The IRS recently released proposed regulations, generally effective January 1, 2019, that provide important clarifications for plan sponsors and offer additional relief regarding hardship circumstances and other requirements. The proposed regulations follow the issuance of The Bipartisan Budget Act of 2018 (the “Act”), signed into law on February 9. Under the Act, all plans must eliminate the six-month suspension for hardship withdrawals made on and after January 1, 2020, and plans can elect to eliminate the six-month suspension for hardships—even on existing hardships—as early as January 1, 2019.
The proposed regulations include the following important clarifications and changes:
- Elimination of Six-Month Suspension. All 401(k) and 403(b) plans—including safe harbor 401(k) plans—must eliminate the six-month suspension beginning with hardship distributions made during plan years beginning on and after January 1, 2020. Plan sponsors can choose to eliminate the six-month suspension as early as plan years beginning on or after January 1, 2019. In addition, the proposed regulations clarify that plan sponsors may eliminate suspensions that are in place as of December 31, 2018.
- Elimination of Requirement to Take Plan Loans First. The Act provided that participants would no longer be required to take available plan loans before electing a hardship withdrawal. While the proposed regulations eliminate this requirement plans may choose to continue imposing it. For any distribution made on or after January 1, 2020, the participant must provide a written representation that he or she has insufficient cash to satisfy the financial need, and the plan administrator may rely on such representation in the absence of actual knowledge that this is untrue.
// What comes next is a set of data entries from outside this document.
Lemma agrees_insert st F sym side o :
  agrees st F → agrees (insert_resting sym side o st) (<[ro_id o := (sym, side, o)]> F).
Proof.
  intros HA. apply (agrees_remove _ _ (ro_id o)) in HA. unfold insert_resting. set (s1 := RemoveResting (ro_id o) st) in *.
  assert (delete (ro_id o) F !! ro_id o = None) as Hn by apply lookup_delete_eq.
  rewrite <-(insert_delete_eq F). set (F1 := delete (ro_id o) F) in *. clearbody s1 F1.
  pose proof (agrees_index s1 F1 (ro_id o) HA) as Hx.
  destruct (s_rest_index s1 !! ro_id o) as [[[? ?] ?]|] eqn:Hi; [by destruct Hx as (? & ? & _); congruence|]. clear Hx.
  destruct HA as [HI Hin Hout].
  replace (default [] (default ∅ (s_resting s1 !! (sym, side)) !! ro_price o)) with (level (s_resting s1) (sym, side) (ro_price o)) by done.
  rewrite <-put_level_nonempty by (intros E; by apply app_nil in E as [_ ?]).
  set (v := level _ _ _ ++ [o]).
  assert (∀ k q o', o' ∈ level (s_resting s1) k q → ro_id o' ≠ ro_id o) as Hfresh'.
  { intros k q o' Ho Hid. destruct (si_level _ HI _ _ _ Ho) as [_ E]. congruence. }
  split.
  - apply SInv_put; [done|..].
    + unfold v. rewrite fmap_app. apply NoDup_app. split_and!; [apply HI| |repeat constructor; set_solver].
      intros i (o' & -> & Ho)%list_elem_of_fmap. simpl. intros E%list_elem_of_singleton. by eapply Hfresh'.
    + intros o' [Ho|Ho]%elem_of_app.
      * destruct (si_level _ HI _ _ _ Ho) as [H1 H2]. split; [done|]. rewrite lookup_insert_ne; [done|]. intros E. exact (Hfresh' _ _ _ Ho (eq_sym E)).
      * apply list_elem_of_singleton in Ho as ->. by rewrite lookup_insert_eq.
    + intros k' p' o' _ Ho. rewrite lookup_insert_ne; [done|]. intros E. exact (Hfresh' _ _ _ Ho (eq_sym E)).
    + intros i s d q [[<- [= <- <- <-]]|[Hne Hj]]%lookup_insert_Some.
      * left. exists o. split_and!; [done| |done]. unfold v. apply elem_of_app. right. by apply list_elem_of_singleton.
      * destruct (decide ((s, d, q) = (sym, side, ro_price o))) as [[= -> -> ->]|Hk].
        -- left. destruct (si_index _ HI _ _ _ _ Hj) as (o' & Ho & Hid). exists o'. split_and!; [done| |done].
           unfold v. apply elem_of_app. by left.
        -- right. split; [|done]. intros [= -> -> ->]. by apply Hk.
  - intros s d o'. unfold rests. simpl. rewrite put_level_lookup. case_decide as E.
    + destruct E as [[= -> ->] E]. unfold v. rewrite elem_of_app, list_elem_of_singleton. intros [Ho|Heq].
      * rewrite lookup_insert_ne by (intros E'; exact (Hfresh' _ _ _ Ho (eq_sym E'))). apply Hin. unfold rests. by rewrite E.
      * rewrite Heq. by rewrite lookup_insert_eq.
    + intros Ho. rewrite lookup_insert_ne by (intros E'; exact (Hfresh' _ _ _ Ho (eq_sym E'))). by apply Hin.
  - intros i s d o' [[<- [= <- <- <-]]|[Hne Hj]]%lookup_insert_Some.
    + split; [done|]. unfold rests. simpl. rewrite put_level_lookup, decide_True by done. unfold v. apply elem_of_app. right.
      by apply list_elem_of_singleton.
    + destruct (Hout _ _ _ _ Hj) as [Hid Hr]. split; [done|]. unfold rests in *. simpl. rewrite put_level_lookup.
      case_decide as E; [|done]. destruct E as [[= -> ->] E]. unfold v. apply elem_of_app. left. by rewrite <-E.
Qed.

(** ** Fills *)
Definition fill_one (i q : Z) (o : RestingOrder) : RestingOrder := if ro_id o =? i then reduced q o else o.

Lemma fill_queue_other i q n v : (∀ o, o ∈ v → ro_id o ≠ i) → fill_queue i q n v = (fill_one i q <$> v, n).
Proof.
  revert n. induction v as [|o v IH]; intros n Hne; [done|]. cbn [fill_queue].
  assert (ro_id o =? i = false) as E by (apply Z.eqb_neq, Hne; left). rewrite E, IH by (intros x Hx; apply Hne; by right).
  rewrite fmap_cons. unfold fill_one at 2. by rewrite E.
Qed.

Lemma fill_queue_eq i q v o : ∀ n,
  NoDup (ro_id <$> v) → o ∈ v → ro_id o = i → fill_queue i q n v = (fill_one i q <$> v, ro_leaves o - q).
Proof.
  induction v as [|x v IH]; intros n Hnd Ho Hid; [by apply elem_of_nil in Ho|]. rewrite fmap_cons in Hnd.
  apply NoDup_cons in Hnd as [Hx Hnd]. cbn [fill_queue]. rewrite fmap_cons. unfold fill_one at 1.
  apply elem_of_cons in Ho as [->|Ho].
  - rewrite (proj2 (Z.eqb_eq (ro_id x) i) Hid). rewrite fill_queue_other; [done|]. intros y Hy E. apply Hx. rewrite Hid, <-E.
    apply list_elem_of_fmap. eauto.
  - assert (ro_id x =? i = false) as E.
    { apply Z.eqb_neq. intros E. apply Hx. rewrite E, <-Hid. apply list_elem_of_fmap. eauto. }
    rewrite E, (IH n) by done. done.
Qed.

Lemma fill_one_id i q o : ro_id (fill_one i q o) = ro_id o ∧ ro_price (fill_one i q o) = ro_price o.
Proof. unfold fill_one. by case_match. Qed.

Lemma fill_one_ids i q (v : list RestingOrder) : ro_id <$> (fill_one i q <$> v) = ro_id <$> v.
Proof. rewrite <-list_fmap_compose. apply list_fmap_ext. intros _ o _. apply fill_one_id. Qed.

Lemma agrees_fill st F i q : agrees st F → agrees (fill_resting i q st) (flat_fill i q F).
Proof.
  intros HA. pose proof (agrees_index st F i HA) as Hx. unfold fill_resting, flat_fill.
  destruct (s_rest_index st !! i) as [[[sym side] p]|] eqn:Hi; [|by rewrite Hx].
  destruct Hx as (o & Hf & Hp & Hid & Hr). rewrite Hf. pose proof HA as [HI Hin Hout].
  change (default [] (default ∅ (s_resting st !! (sym, side)) !! p)) with (level (s_resting st) (sym, side) p).
  unfold rests in Hr. rewrite Hp in Hr. rewrite (fill_queue_eq i q _ o) by (done || apply HI).
  set (v := fill_one i q <$> level (s_resting st) (sym, side) p).
  assert (v ≠ []) as Hv by (unfold v; by destruct (level _ _ _); [apply elem_of_nil in Hr|]).
  rewrite <-put_level_nonempty by done. set (s1 := set_resting _ st).
  assert (agrees s1 (<[i := (sym, side, reduced q o)]> F)) as HA1.
  { assert (s1 = set_rest_index (s_rest_index st) s1) as E by done. split.
    - rewrite E. apply SInv_put; [done|..].
      + unfold v. rewrite fill_one_ids. apply HI.
      + intros x (y & -> & Hy)%list_elem_of_fmap. destruct (fill_one_id i q y) as [-> ->]. by apply (si_level _ HI) in Hy.
      + done.
      + intros j s d r Hj. destruct (decide ((s, d, r) = (sym, side, p))) as [[= -> -> ->]|Hk].
        * left. destruct (si_index _ HI _ _ _ _ Hj) as (y & Hy & Hidy). exists (fill_one i q y). split_and!; [done| |].
          -- unfold v. apply list_elem_of_fmap. eauto.
          -- by rewrite (proj1 (fill_one_id i q y)).
        * right. split; [|done]. intros [= -> -> ->]. by apply Hk.
    - intros s d x. unfold rests, s1. simpl. rewrite put_level_lookup. case_decide as Ek.
      + destruct Ek as [[= -> ->] Ep]. intros (y & -> & Hy)%list_elem_of_fmap.
        unfold fill_one in *. destruct (Z.eqb_spec (ro_id y) i) as [Ey|Ey].
        * simpl. rewrite Ey, lookup_insert_eq.
          assert (rests st sym side y) as Hry by (unfold rests; by rewrite (proj1 (si_level _ HI _ _ _ Hy))).
          assert (rests st sym side o) as Hro by (unfold rests; by rewrite Hp).
          pose proof (rests_unique st _ _ _ _ _ _ HI Hry Hro ltac:(congruence)) as [= ->]. done.
        * rewrite lookup_insert_ne by done. apply Hin. unfold rests. by rewrite (proj1 (si_level _ HI _ _ _ Hy)).
      + intros Hx. assert (ro_id x ≠ i) as Hne.
        { intros Ex. apply Ek. assert (rests st sym side o) as Hro by (unfold rests; by rewrite Hp).
          pose proof (rests_unique st s d x _ _ _ HI Hx Hro ltac:(congruence)) as [= -> -> ->]. done. }
        rewrite lookup_insert_ne by done. by apply Hin.
    - intros j s d x [[<- [= <- <- <-]]|[Hne Hj]]%lookup_insert_Some.
      + split; [done|]. unfold rests, s1. simpl. rewrite put_level_lookup, decide_True by (by rewrite Hp).
        unfold v. apply list_elem_of_fmap. exists o. split; [|done]. unfold fill_one. by rewrite Hid, Z.eqb_refl.
      + destruct (Hout _ _ _ _ Hj) as [Hidx Hrx]. split; [done|]. unfold rests, s1 in *. simpl. rewrite put_level_lookup.
        case_decide as Ek; [|done]. destruct Ek as [[= -> ->] Ep]. unfold v. apply list_elem_of_fmap. exists x.
        rewrite Ep in Hrx. split; [|done]. unfold fill_one. by rewrite (proj2 (Z.eqb_neq _ _)) by congruence. }
  case_match; [|done]. rewrite <-(delete_insert_eq F i (sym, side, reduced q o)). by apply agrees_remove.
Qed.

(** ** Any sequence of requests *)

(** The number a field holds. *)
Definition field_number (key : bytes) (m : HelperMessage) : Z :=
  match get key m with Some s => match ParseInt s with Ok z => z | Err _ => 0 end | None => 0 end.
Definition field_id (key : bytes) (m : HelperMessage) : Z := to_u64 (field_number key m).

Definition flat_request (F : FlatBook) (req : HelperMessage) : FlatBook :=
  if is_type "report_fill" req then
    match get (lit "id") req, get (lit "qty") req with
    | Some _, Some _ => flat_fill (field_id (lit "id") req) (field_number (lit "qty") req) F
    | _, _ => F
    end
  else if is_type "report_rest" req then
    match get (lit "symbol") req, get (lit "side") req, get (lit "id") req with
    | Some sym, Some side, Some _ =>
        let i := field_id (lit "id") req in
        <[i := (sym, side, mkResting i (field_number (lit "price") req)
            (field_number (lit "leaves") req) (field_id (lit "seq") req))]> F
    | _, _, _ => F
    end
  else if is_type "report_cancel" req then
    match get (lit "id") req with Some _ => delete (field_id (lit "id") req) F | None => F end
  else F.

Lemma num_field_Ok key m z : num_field key m = Ok z → field_number key m = z.
Proof. unfold num_field, field_number. case_match; [by intros ->|by intros [= <-]]. Qed.
Lemma id_of_Ok key m s z : get key m = Some s → id_of s = Ok z → field_id key m = z.
Proof. unfold id_of, field_id, field_number. intros ->. by intros (v & -> & [= <-])%bind_Ok. Qed.

Lemma agrees_ext st st' F :
  s_resting st' = s_resting st → s_rest_index st' = s_rest_index st → agrees st F → agrees st' F.
Proof.
  intros E1 E2 [[I1 I2 I3 I4] Hin Hout]. unfold rests in *. split; [split|..]; unfold rests; by rewrite ?E1, ?E2.
Qed.

Lemma settle_position_book i q st :
  s_resting (settle_position i q st) = s_resting st ∧ s_rest_index (settle_position i q st) = s_rest_index st.
Proof. unfold settle_position. by repeat case_match. Qed.

Lemma is_type_other t t' req : is_type t req = true → lit t ≠ lit t' → is_type t' req = false.
Proof. unfold is_type. intros ->%bool_decide_eq_true Hne. by apply bool_decide_eq_false. Qed.

Ltac other_type H :=
  repeat match goal with
  | |- context [is_type ?t ?r] => rewrite (is_type_other _ t r H) by done
  end.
- Expansion of Accounts Eligible for Hardship Distributions. The Act permits but does not require that a plan sponsor may expand available sources of funds available for hardship distributions. Plan sponsors may now allow for: earnings on elective deferrals, Qualified Non-Elective Contributions (QNECs), and Qualified Matching Contributions (QMACs), and safe harbor 401(k) plan contributions (whether matching or nonelective).
403(b) Plan Differences: The proposed regulations do not modify the 403(b) rules to permit withdrawal of earnings on 403(b) elective deferrals or QNECs/QMACs that are in custodial accounts.
- Expansion of Existing Safe Harbor Circumstances. The current regulations provide a safe harbor where the following expenses automatically (i.e., are “deemed” to) satisfy the requirement to be on account of an immediate and heavy financial need: (1) unreimbursed medical expenses of the participant or primary beneficiary, (2) purchase of principal residence, (3) post-secondary school tuition, fees, room and board for 12 months for an employee, spouse, child or primary beneficiary, (4) to avoid eviction or foreclosure, (5) to repair damage to a principal residence as a “casualty loss” under Code section 165, or (6) funeral expenses.
As noted above, current regulations permit a hardship withdrawal generally for a “casualty loss” as defined under Code section 165 (without regard to certain limitations). When the Code section 165 casualty loss provision was changed following the Tax Cuts and Jobs Act of 2017 to require that the loss be incurred due to a federally declared disaster, it was unclear how hardship withdrawals may be impacted. The proposed regulations clarify that the Tax Act change does not apply to hardship distributions (i.e., a hardship distribution regarding damages to the principal residence is not tied to a federally declared disaster).
The IRS also added a new hardship withdrawal circumstance for expenses or losses (including loss of income) incurred on account of a federally declared disaster if the participant’s principal residence or principal place of employment is located in the area designated by the Federal Emergency Medical Agency for individual assistance at the time of the disaster.
Plan sponsors should review the above changes and determine which optional provisions they want to implement in 2019 and discuss with their recordkeeper operational changes available. Plan amendments will be needed to reflect these changes. The normal rules for implementing the amendments will apply and are anticipated to be required in 2019 after the final regulations have been issued. If using a pre-approved plan document, check with your plan provider to see if any amendments are needed.